James P. Allison and Tasuku Honjo are the winners of the 2018 Nobel Prize in Medicine. The Swedish Academy announced this Monday (01) that the American and Japanese will share the prize of 9 million Swedish crowns, equivalent to R$4.098.402.
The two developed research into two proteins produced by tumors — CTLA-4 and PD-1 — that paralyze the patient's immune system during cancer treatment.
"Tumors produce proteins, called checkpoints, that block the T lymphocyte, which is the most important cell of the immune system that attacks the tumor. These drugs [researched] remove this blockade and recover the attacking power of the lymphocytes that were paralyzed by these proteins", explains oncologist Fernando Maluf, associate director of the Beneficência Portuguesa Oncology Center in São Paulo.
Immunologist James P. Allison at the University of Texas studied the CTLA-4 protein. He discovered that blocking the protein could remove the brake on T lymphocytes, causing the cells to attack the tumor again. In 1994, Allison carried out the first experiment on rats, which were cured after treatment.
In 2010, a clinical study showed "impressive" effects, according to the Swedish Academy, in patients with advanced melanoma (a type of skin cancer), which had not been observed before.
Immunologist Tasuku Honjo, from Kyoto University, in Japan, studied another protein, PD-1, which also acted on T lymphocytes, but in a different way. After laboratory experiments, a study carried out in 2012 also demonstrated its effectiveness in treating patients with different types of cancer.
"The results have been dramatic, with long-term remission and possible cure in some patients with metastatic cancer, a condition previously considered largely untreatable," the Academy said.
Maluf explains that this type of treatment has already been used in patients with advanced cancer, in Brazil and around the world, for around four years. In the country, there is one drug that blocks CTLA-4 and five others that act on PD-1. He explains that they are normally used in people who have not responded to other treatments.

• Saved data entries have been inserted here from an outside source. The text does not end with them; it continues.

Definition supported (directive : ImportDirective) : Prop :=
  im_Kind directive = ImportNamed ∨ im_Kind directive = ImportNamespace.
#[export] Instance supported_dec directive : Decision (supported directive) := ltac:(unfold supported; apply _).

(** The first binding of a name. *)
Definition first (bindings : list Binding) (name : string) : option Binding :=
  head (filter (λ b, bd_Local b = name) bindings).

Lemma first_snoc bs b name :
  first (bs ++ [b]) name =
    match first bs name with Some prior => Some prior | None => if decide (bd_Local b = name) then Some b else None end.
Proof.
  unfold first. rewrite filter_app. destruct (filter _ bs); [|done]. simpl. rewrite filter_cons. by case_decide.
Qed.

Lemma first_local bs name b : first bs name = Some b → bd_Local b = name ∧ b ∈ bs.
Proof.
  unfold first. destruct (filter _ bs) as [|x l] eqn:E; [done|]. intros [= ->].
  assert (b ∈ filter (λ b, bd_Local b = name) bs) as Hb by (rewrite E; by left). by apply list_elem_of_filter in Hb.
Qed.

Lemma first_none bs name : first bs name = None ↔ name ∉ bd_Local <$> bs.
Proof.
  unfold first. split.
  - intros Hh (b & -> & Hb)%list_elem_of_fmap. assert (b ∈ filter (λ x, bd_Local x = bd_Local b) bs) as Hf by by apply list_elem_of_filter.
    destruct (filter _ bs); [by apply elem_of_nil in Hf|done].
  - intros Hn. destruct (filter _ bs) as [|x l] eqn:E; [done|]. destruct Hn.
    assert (x ∈ filter (λ b, bd_Local b = name) bs) as [Hl Hx]%list_elem_of_filter by (rewrite E; by left).
    rewrite <- Hl. by apply list_elem_of_fmap_2.
Qed.

(** A table represents bindings when each name stands for its first one. *)
Definition represents (bindings : list Binding) (table : Table) : Prop :=
  ∀ name,
    named table !! name = (b ← first bindings name; if bd_Namespace b then None else Some b) ∧
    namespaces table !! name = (b ← first bindings name; if bd_Namespace b then Some b else None).

Lemma represents_local bs table name : represents bs table → local table name = first bs name.
Proof.
  intros Hr. unfold local. destruct (Hr name) as [-> ->]. destruct (first bs name) as [b|]; [|done]. simpl.
  by destruct (bd_Namespace b).
Qed.

(** A name that is bound already stands for what it did; another one is added. *)
Lemma represents_collision bs table b :
  represents bs table → first bs (bd_Local b) ≠ None → represents (bs ++ [b]) table.
Proof.
  intros Hr Hb name. rewrite first_snoc. destruct (Hr name) as [Hn Hs].
  destruct (first bs name) eqn:E; [done|]. case_decide as Hl; [|done]. by rewrite Hl in Hb.
Qed.

Lemma represents_insert bs table b :
  represents bs table → first bs (bd_Local b) = None →
  represents (bs ++ [b])
    (if bd_Namespace b then mkTable (named table) (<[bd_Local b := b]> (namespaces table))
     else mkTable (<[bd_Local b := b]> (named table)) (namespaces table)).
Proof.
  intros Hr Hb name. rewrite first_snoc. destruct (Hr name) as [Hn Hs].
  destruct (decide (bd_Local b = name)) as [Hl|Hl].
  - rewrite <- Hl in *. rewrite Hb in *. simpl in *. destruct (bd_Namespace b); simpl; by rewrite ?lookup_insert_eq.
  - assert (∀ o : option Binding, match o with Some prior => Some prior | None => None end = o) as -> by by intros [].
    destruct (bd_Namespace b); simpl; by rewrite ?lookup_insert_ne.
Qed.

Section tables.
Context `{UnicodeTables}.

(** The diagnostics of bindings that follow others. *)
Fixpoint collisions (prior bindings : list Binding) : list Diagnostic :=
  match bindings with
  | [] => []
  | b :: bindings' =>
      option_list (collisionDiagnostic (bd_Position b) (bd_Local b) <$> first prior (bd_Local b))
      ++ collisions (prior ++ [b]) bindings'
  end.

Lemma collisions_app prior bs cs : collisions prior (bs ++ cs) = collisions prior bs ++ collisions (prior ++ bs) cs.
Proof.
  revert prior. induction bs as [|b bs IH]; intros prior; simpl; [by rewrite app_nil_r|].
  by rewrite IH, <- !app_assoc.
Qed.

Lemma collisions_nil prior bs :
  NoDup (bd_Local <$> prior) → collisions prior bs = [] ↔ NoDup (bd_Local <$> prior ++ bs).
Proof.
  revert prior. induction bs as [|b bs IH]; intros prior Hp; simpl; [by rewrite app_nil_r|].
  destruct (first prior (bd_Local b)) as [p|] eqn:E; simpl.
  - split; [done|]. rewrite fmap_app, fmap_cons. intros (_ & Hd & _)%NoDup_app. apply first_local in E as [E1 E2].
    destruct (Hd (bd_Local b)); [|by left]. rewrite <- E1. by apply list_elem_of_fmap_2.
  - rewrite IH; [by rewrite <- app_assoc|]. apply first_none in E. rewrite fmap_app. simpl.
    apply NoDup_app. split_and!; [done| |apply NoDup_singleton]. by intros x Hx ->%list_elem_of_singleton.
Qed.
Section composition.
Context `{UnicodeTables} `{ApplicationResults}.

Definition emptyResult : Result :=
  mkResult "" 0 [] [] [] [] [] [] [] [] empty_model [] [] [] no_application no_plan "" 0 [] [] [] [] false.

(** [fmt.Sprint] of a position, and of a struct with its field names. *)
Definition sprintPosition (p : Diag.Position) : string :=
  "{" +:+ itoa (ps_Line p) +:+ " " +:+ itoa (ps_Column p) +:+ " " +:+ itoa (ps_Offset p) +:+ "}".
Definition sprintBool (b : bool) : string := if b then "true" else "false".
Definition sprintFields (type : string) (fields : list (string * string)) : string :=
  type +:+ "{" +:+ join ((λ f, f.1 +:+ ":" +:+ f.2) <$> fields) ", " +:+ "}".

Definition annotationKey (item : Annotation) : string :=
  sa_SymbolID item +:+ nul_str +:+ sa_Name item +:+ nul_str +:+ lc_Path (sa_Location item)
    +:+ sprintPosition (rg_Start (lc_Range (sa_Location item))).
Definition providerEdgeKey (item : ProviderEdge) : string :=
  sprintFields "service.ProviderEdge" [
    ("ConsumerID", go_quote (ve_ConsumerID item)); ("DependencyID", go_quote (ve_DependencyID item));
    ("RequiredTypeID", go_quote (ve_RequiredTypeID item)); ("ParameterIndex", itoa (ve_ParameterIndex item));
    ("ParameterName", go_quote (ve_ParameterName item)); ("DependencyKind", go_quote (ve_DependencyKind item));
    ("CollectionIndex", itoa (ve_CollectionIndex item))].
Definition moduleEdgeKey (item : ModuleEdge) : string :=
  sprintFields "service.ModuleEdge" [
    ("FromModule", go_quote (me_FromModule item)); ("ToModule", go_quote (me_ToModule item));
    ("FromPackage", go_quote (me_FromPackage item)); ("ToPackage", go_quote (me_ToPackage item));
    ("API", go_quote (me_API item)); ("Exported", sprintBool (me_Exported item));
    ("Allowed", sprintBool (me_Allowed item))].
Definition autoConfigurationKey (item : AutoConfiguration) : string :=
  ac_PackagePath item +:+ nul_str +:+ ac_Factory item.
Definition annotationOrder (item : Annotation) : string :=
  lc_Path (sa_Location item) +:+ nul_str +:+ sa_SymbolID item.

Record selectionResult := mkSelected { rs_id : string; rs_scope : string; rs_result : Result }.

(** The first result of a scope that loaded files: its application is shown. *)
Definition representative (results : list selectionResult) : option Result :=
  rs_result <$> head (filter (λ selected,
    rs_scope selected ≠ "" ∧ sr_loadedFiles (rs_result selected) ≠ []) results).

Definition mergeConfiguredResults (results : list selectionResult) : Result :=
  match results with
  | [] => emptyResult
  | first :: _ =>
    let base := rs_result first in
    let shown := default base (representative results) in
    let all {A} (f : Result → list A) : list (list A) := (f ∘ rs_result) <$> results in
    let loaded := uniqueBy id ((λ r, path_clean <$> sr_loadedFiles (rs_result r)) <$> results) in
    mkResult (sr_workspaceRoot base) (sr_sequence base) (sr_diagnostics base)
      (sort_slice (on_key annotationOrder str_ltb) (uniqueBy annotationKey (all sr_annotations)))
      (sort_slice (on_key sv_ID str_ltb) (uniqueBy sv_ID (all sr_providers)))
      (sort_slice (on_key providerEdgeKey str_ltb) (uniqueBy providerEdgeKey (all sr_providerEdges)))
      (sort_slice (on_key autoConfigurationKey str_ltb) (uniqueBy autoConfigurationKey (all sr_autoConfigs)))
      (sort_slice (on_key sm_ID str_ltb) (uniqueBy sm_ID (all sr_modules)))
      (sort_slice (on_key moduleEdgeKey str_ltb) (uniqueBy moduleEdgeKey (all sr_moduleEdges)))
      (sort_strings (uniqueBy id (all sr_unassignedPackages)))
      (sr_moduleModel shown)
      (sort_slice (on_key cs_SymbolID str_ltb) (uniqueBy cs_SymbolID (all sr_configurations)))
      (sort_slice (on_key en_SymbolID str_ltb) (uniqueBy en_SymbolID (all sr_enums)))
      (sr_actions base) (sr_application shown) (sr_plan shown) (sr_targetName shown)
      (Z.of_nat (length loaded)) (sort_strings loaded) (sr_applicationScopes base)
      (sr_applicationPackages base) (sr_semanticOccurrences base) (sr_hasPlan shown)
  end.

"These drugs have been associated with gains in overall survival in serious tumors such as melanoma, lung, bladder, kidney, head and neck cancer, lymphoma, intestinal, liver and gastric tumors as well. These are drugs that are now part of the everyday daily in several important situations with serious and very advanced tumors", he states. The oncologist explains that they also have fewer side effects than traditional chemotherapy.
The Swedish Academy considered that the clinical development of immunotherapy strategies had been modest until the discoveries of James P. Allison and Tasuku Honjo. Scientists have been trying to activate the immune system to fight cancer for more than 100 years.
The Nobel Foundation will announce the winners in Physics this Tuesday (2) and in Chemistry this Wednesday (3). The winners in the Peace and Economy category will be announced on Friday (5) and Monday (11), respectively. The Literature prize has been postponed until 2019.